Discovering the Missing Piece: Our Full and Fulfilled Lives

Illustration depicting a puzzle piece fitting into the larger picture, symbolizing the discovery of the missing piece for full and fulfilled lives.

As the saying goes, “Home is where the journey takes you.”

~Basho

Explain the meaning of family. Is it because of your shared ancestry? Is it because they were your childhood friends? Is it the folks that accept you completely and love you anyway?

My concept of family has developed over time. When I was only four months old, my parents decided to adopt me from Seoul, Korea. For the first several months of my life, family meant the folks I grew up with at an orphanage.

Some people gave me strange glances when my elder sister presented me as her younger sister, as I was growing up in South Central Pennsylvania with our Caucasian family, where diversity was, to put it mildly, limited. People would ask, “Are you sure?” with a cocked head.

My adoptive mother died when I was thirteen from complications related to her long history of illness. When she saw someone projecting their own doubts and fears onto me, she was the most emphatic about how much she loved, desired, and protected me.

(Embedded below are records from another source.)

(** C37: A transaction that makes a scheduled run makes it for a deployment that is then neither archived nor
    paused, at an instant its current schedule names, not in the future, and claimed by no run before.  The instant
    is past the clock of the transaction that last created or unpaused the deployment, so what fell due during a
    pause is never fired.  (An update is no restart: an occurrence of the schedule it sets may be fired though it
    fell due before the update.) *)
Theorem fires_on_schedule w w' rid r u : reached w -> step w w' -> runs (wd w) !! rid = None -> runs (wd w') !! rid = Some r -> r_scheduled_at r = Some u ->
  exists row expr tz s loc, deployments (wd w) !! r_deployment r = Some row /\ d_archived_at row = None /\ d_paused_at row = None /\
    d_schedule row = Some (expr, tz) /\ walks expr tz s loc /\ occurs s loc u /\
    d_resumed_at row < u <= r_created_at r /\ claimed (wd w) (r_deployment r) u = false /\
    forall wa wb t, starts (r_deployment r) t wa wb -> rtc (runs_on_step (r_deployment r)) wb w -> t < u.
Proof.
  intros Hok%reached_tables Hs Hno Hr Hu. destruct Hs as [now He|fi f scanned Hin Hle|now runID create id d' He H|wall now id c d' He Hw H|wall now id x d' He Hw H|now id d' He H|now p id d' He H|es ags];
    cbn [wd runs] in Hr; try congruence.
  2: { destruct (runDeployment_adds _ _ _ _ _ _ H) as (row & r' & _ & _ & [_ Ha _] & _ & _ & _ & Hsch).
       rewrite Ha in Hr. apply lookup_insert_Some in Hr as [[_ <-]|[_ Hr]]; congruence. }
  2: { apply create_writes in H as (? & -> & _); [|exact He]. cbn in Hr. congruence. }
  2: { apply update_writes in H as (? & -> & _). cbn in Hr. congruence. }
  2: { apply archive_writes in H as (? & -> & _). cbn in Hr. congruence. }
  2: { apply pause_writes in H as (? & -> & _); [|exact He]. cbn in Hr. congruence. }
  destruct (fireScheduled_cases fi f (wd w)) as [Heq | (row & r' & Hrow & Hdue & Hc & [_ Ha _] & Hd & _ & Ho & Hn & _)]; [rewrite Heq in Hr; congruence|].
  rewrite Ha in Hr. apply lookup_insert_Some in Hr as [[_ <-]|[_ Hr]]; [|congruence]. rewrite Ho in Hu. injection Hu as <-.
  apply still_due_spec in Hdue as (H1 & H2 & H3 & H4). destruct (ok_fires _ Hok _ _ Hin) as [[_ Hocc] (s & loc & Hw & Hoc)].
  rewrite Hd. exists row, (f_expr f), (f_tz f), s, loc. split_and!; try done; [lia..|].
  intros wa wb t Hst Hon. destruct (started_resumed _ _ _ _ _ Hst Hon) as (row2 & Hrow2 & <-). rewrite Hrow in Hrow2. by injection Hrow2 as <-.
Qed.

Lemma writes_other id id' d d' : writes_row id' d d' -> id' <> id -> same_for id d d'.
Proof. intros (row & -> & _) Hne. split; [|done]. cbn. by rewrite lookup_insert_ne. Qed.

The pain of losing her was among the worst I’ve ever felt. Then, in college, I lost my closest buddy in a cliff diving accident. My mother and father, who represented both home and family to me, had passed away.

I was adopted at the age of five and lived in a family where someone died almost every year starting at the age of five, among other traumas and heartbreaks. I was furious, resentful, and confused for a long time about why my biological family had abandoned me.

When I was in middle school, I decided it was important for me to review the paperwork the adoption agency sent to my parents. I still have no idea why I did it. Even at that young age, I must have seen the need to find a community in which to be accepted.

According to the paperwork, my family “couldn’t afford to have the baby aborted,” so they gave me up for adoption.

The revelation that I had two elder sisters and that they had given me away because they could not afford to kill me was stunning. It wasn’t until ten years later that I finally understood what the narrative was really about.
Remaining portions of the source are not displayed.